WORK REQUIRED — Wherever the string "None" shows up in the material below, copy that line.

EXERCISE INPUT —
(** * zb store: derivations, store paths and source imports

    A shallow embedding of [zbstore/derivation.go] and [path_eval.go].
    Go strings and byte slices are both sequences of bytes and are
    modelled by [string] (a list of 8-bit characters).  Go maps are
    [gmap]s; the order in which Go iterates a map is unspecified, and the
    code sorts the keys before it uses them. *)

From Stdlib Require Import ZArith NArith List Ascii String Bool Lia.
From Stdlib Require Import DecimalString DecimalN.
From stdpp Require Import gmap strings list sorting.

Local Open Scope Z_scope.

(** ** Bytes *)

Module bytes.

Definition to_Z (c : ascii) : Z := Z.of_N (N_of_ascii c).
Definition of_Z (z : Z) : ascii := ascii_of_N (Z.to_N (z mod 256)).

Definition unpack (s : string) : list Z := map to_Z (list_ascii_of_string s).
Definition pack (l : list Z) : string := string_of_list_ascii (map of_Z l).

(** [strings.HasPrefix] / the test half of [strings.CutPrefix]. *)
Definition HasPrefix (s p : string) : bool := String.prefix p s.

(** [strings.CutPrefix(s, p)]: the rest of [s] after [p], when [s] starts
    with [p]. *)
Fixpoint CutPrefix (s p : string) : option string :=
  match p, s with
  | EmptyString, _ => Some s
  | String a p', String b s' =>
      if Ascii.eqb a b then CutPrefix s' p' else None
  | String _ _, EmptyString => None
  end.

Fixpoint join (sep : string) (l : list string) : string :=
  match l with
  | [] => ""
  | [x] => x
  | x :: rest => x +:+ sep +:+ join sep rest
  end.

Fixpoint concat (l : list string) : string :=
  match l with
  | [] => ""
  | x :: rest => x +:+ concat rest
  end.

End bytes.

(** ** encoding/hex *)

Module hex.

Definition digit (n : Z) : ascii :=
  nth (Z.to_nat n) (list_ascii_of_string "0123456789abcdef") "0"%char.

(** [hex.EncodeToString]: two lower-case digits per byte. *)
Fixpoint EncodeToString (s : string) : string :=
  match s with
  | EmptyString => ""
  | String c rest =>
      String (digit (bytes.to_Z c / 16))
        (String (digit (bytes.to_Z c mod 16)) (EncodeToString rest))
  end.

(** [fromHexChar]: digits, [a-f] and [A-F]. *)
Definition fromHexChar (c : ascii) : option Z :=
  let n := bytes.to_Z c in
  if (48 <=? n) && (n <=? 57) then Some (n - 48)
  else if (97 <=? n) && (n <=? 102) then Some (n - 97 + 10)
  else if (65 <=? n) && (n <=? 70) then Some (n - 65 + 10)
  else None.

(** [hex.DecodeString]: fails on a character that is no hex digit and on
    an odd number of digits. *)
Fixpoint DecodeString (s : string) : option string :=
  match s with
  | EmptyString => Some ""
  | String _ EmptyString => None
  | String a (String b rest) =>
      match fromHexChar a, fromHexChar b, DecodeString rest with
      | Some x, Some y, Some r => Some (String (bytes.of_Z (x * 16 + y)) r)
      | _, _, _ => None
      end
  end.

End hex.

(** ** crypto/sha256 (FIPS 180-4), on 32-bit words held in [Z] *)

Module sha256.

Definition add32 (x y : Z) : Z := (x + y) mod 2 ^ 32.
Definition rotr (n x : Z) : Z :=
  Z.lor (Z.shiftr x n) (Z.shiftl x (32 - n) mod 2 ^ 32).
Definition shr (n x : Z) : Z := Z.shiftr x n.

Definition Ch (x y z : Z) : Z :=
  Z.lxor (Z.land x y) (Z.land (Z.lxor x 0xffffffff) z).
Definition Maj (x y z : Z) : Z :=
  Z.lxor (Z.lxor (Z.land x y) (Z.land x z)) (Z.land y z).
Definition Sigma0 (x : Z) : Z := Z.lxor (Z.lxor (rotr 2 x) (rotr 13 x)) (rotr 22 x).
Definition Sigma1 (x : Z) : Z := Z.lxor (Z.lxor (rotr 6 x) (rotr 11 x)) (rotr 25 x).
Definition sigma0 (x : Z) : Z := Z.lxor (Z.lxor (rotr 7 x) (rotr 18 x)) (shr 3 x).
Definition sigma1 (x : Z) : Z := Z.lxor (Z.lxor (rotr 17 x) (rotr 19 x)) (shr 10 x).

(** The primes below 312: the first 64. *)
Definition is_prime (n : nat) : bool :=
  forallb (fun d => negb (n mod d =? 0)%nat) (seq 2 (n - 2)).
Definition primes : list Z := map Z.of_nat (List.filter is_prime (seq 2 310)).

OUTPUT FOR THIS EXERCISE —
      if Ascii.eqb a b then CutPrefix s' p' else None
  | String _ _, EmptyString => None
  else None.
  | String _ EmptyString => None
      | _, _, _ => None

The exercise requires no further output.